Exercise requirements
Report every line of the entries that contains the word "rings".

[Stored data]
(** ** Properties *)

(** C33: what raw_ibverbs prints, read back line by line, is the headers that are in
    the bytes of the frames it sends, in order: every field, but for the three
    reserved ones, and for every signal schedule and failure.  Only when the last
    send fails is there a report of a frame that was not sent. *)
Theorem printed_headers_sent `{!AddrText} `{!AddrTextLines _} sigint fuel crc s0 (g : net) :
  header_crc_ok (full_packet s0) crc -> data (full_packet s0) = data_before 0 ->
  packet_loop s0 = 1 -> (4 <= length (beyond s0))%nat -> Z.of_nat fuel < INT_MAX ->
  net_wp sigint (ib_host_send_loop fuel crc s0) (fun o g' =>
    exists frames lines rest, sent g' = sent g ++ frames /\ printed g' = printed g ++ lines /\
      read_all (concat lines) =
        Some (((fun x => visible (ib_headers_of_bytes (field 14 60 x.1.2))) <$> frames) ++ rest) /\
      match o with
      | Exit _ _ => (length rest <= 1)%nat
      | Undef _ => False
      | _ => rest = []
      end) g.
Proof.
  intros Hcrc Hdata Hloop Hlen Hfuel. pose proof (proj1 Hcrc) as Hw.
  unfold ib_host_send_loop. net_steps.
  destruct (Z.eqb_spec x (-1)) as [->|]; net_steps.
  { apply wp_die. exists [], [], []. rewrite !app_nil_r. do 3 (split; [done|]). simpl. lia. }
  eapply wp_mono; [apply (send_loop_spec sigint x crc (set_count 0 s0)); try done|].
  { split; [done|]. split; [done|]. split; [done|]. split; [|done].
    change (full_packet (set_count 0 s0)) with (full_packet s0).
    by rewrite <- Hdata, set_data_id. }
  intros o g' (m & Hs & _ & _ & _ & _ & _ & Hp & Ho).
  change (full_packet (set_count 0 s0)) with (full_packet s0) in *.
  set (h := ib_header (full_packet s0)) in *.
  assert (Hf : (fun x => visible (ib_headers_of_bytes (field 14 60 x.1.2))) <$>
    frames_sent x (set_count 0 s0) m = replicate m (visible h)).
  { unfold frames_sent. rewrite <- list_fmap_compose.
    change (full_packet (set_count 0 s0)) with (full_packet s0).
    assert (E : forall k, ib_headers_of_bytes (field 14 60 (frame (full_packet s0) k)) = h).
    { intros k. unfold frame. rewrite (proj1 (frame_fields _ _ Hw)).
      apply ib_headers_read_back, Hw. }
    rewrite (list_fmap_ext _ (fun _ => visible h)).
    - by rewrite (const_fmap _ _ (visible h)), length_seq.
    - intros i k _. unfold compose. cbn [fst snd]. by rewrite E. }
  eexists _, _, (replicate (match o with Exit _ _ => 1 | _ => 0 end)%nat (visible h)).
  split; [exact Hs|]. split; [exact Hp|]. rewrite read_all_reports by apply Hw. rewrite Hf.
  split; [|by destruct o].
  rewrite <- replicate_add. do 2 f_equal. destruct o; lia.
Qed.

Lemma printed_headers_sent_witness :
  net_wp (Nat.eqb 2) (@ib_host_send_loop text_hex 3 crc_example raw_example) (fun o g' =>
    exists frames lines rest, sent g' = frames /\ printed g' = lines /\
      @read_all text_hex (concat lines) =
        Some (((fun x => visible (ib_headers_of_bytes (field 14 60 x.1.2))) <$> frames) ++ rest) /\
      (length rest <= 1)%nat) net0.
Proof.
  eapply wp_mono.
  - apply (@printed_headers_sent text_hex text_hex_lines (Nat.eqb 2) 3 crc_example raw_example net0).
    + split; [apply wf_full_packet0|reflexivity].
    + reflexivity.
    + reflexivity.
    + simpl. lia.
    + reflexivity.
  - intros o g' (frames & lines & rest & H1 & H2 & H3 & H4). exists frames, lines, rest.
    split; [exact H1|]. split; [exact H2|]. split; [exact H3|].
    destruct o; try done; subst; simpl; lia.
Defined.
(* ===== verification/RdmaRing.v ===== *)
(** rdma.c: the rings of work requests.

    A ring is an array of [n] requests whose [next] pointers lead from each
    element to the following one and from the last to the first.  [Linked] is
    what posting needs of a request type, and the lemmas on rings are proved
    once, for both.  The theorems say that the initialisers build rings, and
    that [post_sends] and [post_recvs] hand the card exactly the requests
    [start], ..., [start + count - 1] modulo [n], and leave the ring as it
    was. *)
From stdpp Require Import gmap.
From S2P Require Import Prelude CInt CLib RawPacket Prog Posix Verbs VerbsRules Rdma.
Local Open Scope Z_scope.
Local Open Scope c_scope.

(** ** Requests with links *)

Class Linked (W : Type) := {
  next : W -> option Z;
  set_next : option Z -> W -> W;
  entries_of : list ibv_sge -> W -> list ibv_sge;
  next_set_next : forall p w, next (set_next p w) = p;
  set_next_next : forall w, set_next (next w) w = w;
  set_next_set_next : forall p q w, set_next p (set_next q w) = set_next p w;
  entries_set_next : forall sg p w, entries_of sg (set_next p w) = entries_of sg w
}.

#[export] Instance linked_send : Linked ibv_send_wr.
Proof.
  refine (Build_Linked _ s_next set_s_next
            (fun sg w => sg_entries sg (s_sg_list w) (s_num_sge w)) _ _ _ _); try done.
  by intros [].
Defined.
Lemma post_at_spec n f sg queue_size qp ctx fn start count bad_wr s :
  0 < base -> ring n f -> queue_size = n -> 0 <= start < n -> 1 <= count <= n -> 2 * n <= INT_MAX ->
  Forall (entries_in sg) (f <$> seqZ 0 n) -> arrays_apart n (Z.of_nat (length sg)) ->
  stored (f <$> seqZ 0 n) sg (cells s) -> provider n qp ctx fn (cells s) ->
  exists m k l,
    post_at (d_run im_post) queue_size qp start count bad_wr s =
      Vis (Invoke (Fn fn) [qp; wr_at start; bad_wr] (set_cells m s)) k /\
    stored (cut n f ((start + count - 1) mod n)) sg m /\
    same_outside n (cells s) m /\
    wr_chain next (entries_of sg) (Z.to_nat n) (cut n f ((start + count - 1) mod n))
      (Some start) = Some l /\
    walk (Z.to_nat n) m (wr_at start) = Some (seen <$> l) /\
    seen <$> l = posted n f sg start count /\
    forall r s', stored (cut n f ((start + count - 1) mod n)) sg (cells s') ->
      exists s'', k (r, s') = Ret (Done (if r =? 0 then 0 else -1) s'') /\ errno s'' = errno s' /\
        stored (f <$> seqZ 0 n) sg (cells s'') /\ same_outside n (cells s') (cells s'').
Proof.
  intros Hb Hr -> Hs Hc Hn Hin Ha Hm Hp. unfold post_at. rewrite last_idx_mod by done.
  pose proof (Z.mod_pos_bound (start + count - 1) n ltac:(lia)) as Hl.
  pose proof (fun m => walk_cut n f sg m start count Hb Hr Hs Hc Hin) as Hwalk.
  set (last := (start + count - 1) mod n) in *.
  pose proof (lookup_fmap_seqZ f n last Hl) as Hf.
  pose proof (proj1 (proj1 Hm _ _ Hf)) as Hlink. fold (link_addr last) in Hlink.
  assert (Hlen : Z.of_nat (length (f <$> seqZ 0 n)) = n) by (apply length_fmap_seqZ; lia).
  pose proof (stored_link _ _ _ last (f last) None Hm Hf ltac:(by rewrite Hlen)) as Hcut.
  destruct (Hwalk _ Hcut) as (l & Hw & Hs1 & Hs2).
  exists (<[link_addr last := 0]> (cells s)). eexists. exists l.
  split; [|split; [done|split; [by apply same_outside_link|do 3 (split; [done|])]]].
  - rewrite (bind_load _ _ _ _ Hlink). unfold bind at 1. rewrite store_spec, Hlink.
    cbn [pbind continue]. unfold bind at 1.
    rewrite (proj1 (Forall_forall _ _) context_operations_direct im_post im_post_in _ _ _ _ fn)
      by (by apply (provider_entry n qp ctx)).
    rewrite im_post_args. unfold call_ptr.
    rewrite (proj2 (Z.eqb_neq _ _) (fn_set _ _ _ _ _ Hp)). reflexivity.
  - intros r s' Hs'. cbn [pbind continue fst snd]. unfold bind. rewrite store_spec.
    pose proof (nthZ_cut n f last last Hl Hl) as Hc'. rewrite Z.eqb_refl in Hc'.
    pose proof (proj1 (proj1 Hs' _ _ Hc')) as Hlink'. fold (link_addr last) in Hlink'.
    rewrite Hlink'. cbn [pbind continue]. eexists. split; [reflexivity|]. split; [done|].
    cbn [cells set_cells]. rewrite <- (insert_cut n f last (next (f last)) Hl eq_refl).
    split; [|by apply same_outside_link].
    apply stored_link; [done|done|]. rewrite length_cut by lia. done.
Qed.

End memory.

(** ** A ring of three requests in memory *)

Definition put_fields (p : Z) (os vs : list Z) (m : gmap Z Z) : gmap Z Z :=
  foldr (fun ov m => <[p + ov.1 := ov.2]> m) m (zip os vs).

#[local] Existing Instance glibc.

Definition send_offsets : list Z :=
  (offsetof VerbsStructs.ibv_send_wr <$> ["next"; "sg_list"; "num_sge"]%string) ++
    im_offsets (W := ibv_send_wr).
Definition send_values (base sg_base : Z) (w : ibv_send_wr) : list Z :=
  link_ptr (W := ibv_send_wr) base (next w) :: sg_base + im_sg w * sge_size :: im_num w :: im_values w.

Definition sends_example : Z -> ibv_send_wr := send_wr_at 3 2 9 5.
Definition sges_example : list ibv_sge :=
  [ {| sge_addr := 64; sge_length := 9000; sge_lkey := 7 |};
    {| sge_addr := 9064; sge_length := 9000; sge_lkey := 7 |};
    {| sge_addr := 18064; sge_length := 9000; sge_lkey := 7 |} ].

(** The requests at 100000, the entries at 200000, and a queue pair whose context's
    post_send is 77. *)
Definition memory_example : gmap Z Z :=
  foldr (fun iw => put_fields (wr_at (W := ibv_send_wr) 100000 iw.1) send_offsets (send_values 100000 200000 iw.2))
    (foldr (fun ie => put_fields (200000 + ie.1 * sge_size) sge_offsets (sge_values ie.2))
       {[ 20000 + offsetof ibv_qp "context" := 10000;
          10000 + offsetof ibv_context "ops" + offsetof ibv_context_ops "post_send" := 77 ]}
       (zip (seqZ 0 3) sges_example))
    (zip (seqZ 0 3) (sends_example <$> seqZ 0 3)).

Lemma three_cases i : 0 <= i < 3 -> i = 0 \/ i = 1 \/ i = 2.
Proof. lia. Qed.

Lemma fields_read m p os vs : read_fields m p os = Some vs -> fields_at m p os vs.
Proof. apply mapM_Some_1. Qed.

Lemma stored_example : stored 100000 200000 (sends_example <$> seqZ 0 3) sges_example memory_example.
Proof.
  split; intros i x Hx; destruct (nthZ_inv _ _ _ Hx) as [Hi _].
  - change (0 <= i < 3) in Hi. destruct (three_cases i Hi) as [-> | [-> | ->]];
      vm_compute in Hx; injection Hx as <-;
      (split; [|apply fields_read]; vm_compute; reflexivity).
  - change (0 <= i < 3) in Hi. destruct (three_cases i Hi) as [-> | [-> | ->]];
      vm_compute in Hx; injection Hx as <-; apply fields_read; vm_compute; reflexivity.
Qed.

(** ** Properties *)

(** C6: Posting, in memory.  [post_sends] and [post_recvs] on a ring of [n] requests
    that verbs.h's structures lay out at [base], with the scatter-gather entries
    at [sg_base]: the code cuts the link of the last request posted, and then
    calls the provider's function once, with the queue pair and the address of
    request [start].  A provider that follows the pointers it finds in that
    memory reads, in that order, the requests [start], ..., [start + count - 1]
    modulo [n], each with its entries, and nothing else: the list that the calls
    [Post_send] and [Post_recv] of the other files carry.  Whatever it answers
    (the code returns 0 for 0 and -1 otherwise), if it leaves the requests alone
    the ring is whole again afterwards, and no other memory has changed. *)
Theorem posts_in_memory {PT : Pthread} {W} {L : Linked W} {I : InMemory W}
    base sg_base n f sg queue_size qp ctx fn start count bad_wr s :
  0 < base -> ring n f -> queue_size = n -> 0 <= start < n -> 1 <= count <= n -> 2 * n <= INT_MAX ->
  Forall (entries_in sg) (f <$> seqZ 0 n) ->
  arrays_apart (W := W) base sg_base n (Z.of_nat (length sg)) ->
  stored base sg_base (f <$> seqZ 0 n) sg (cells s) ->
  provider (W := W) base n qp ctx fn (cells s) ->
  exists m k l,
    post_at (W := W) base (d_run (im_post (W := W))) queue_size qp start count bad_wr s =
      Vis (Invoke (Fn fn) [qp; wr_at (W := W) base start; bad_wr] (set_cells m s)) k /\
    stored base sg_base (cut n f ((start + count - 1) mod n)) sg m /\
    same_outside (W := W) base n (cells s) m /\
    wr_chain next (entries_of sg) (Z.to_nat n) (cut n f ((start + count - 1) mod n))
      (Some start) = Some l /\
    walk (W := W) (Z.to_nat n) m (wr_at (W := W) base start) = Some (seen <$> l) /\
    seen <$> l = posted n f sg start count /\
    forall r s', stored base sg_base (cut n f ((start + count - 1) mod n)) sg (cells s') ->
      exists s'', k (r, s') = Ret (Done (if r =? 0 then 0 else -1) s'') /\ errno s'' = errno s' /\
        stored base sg_base (f <$> seqZ 0 n) sg (cells s'') /\
        same_outside (W := W) base n (cells s') (cells s'').
Proof. by apply post_at_spec. Qed.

Solution for this problem
(** rdma.c: the rings of work requests.
    what posting needs of a request type, and the lemmas on rings are proved
    once, for both.  The theorems say that the initialisers build rings, and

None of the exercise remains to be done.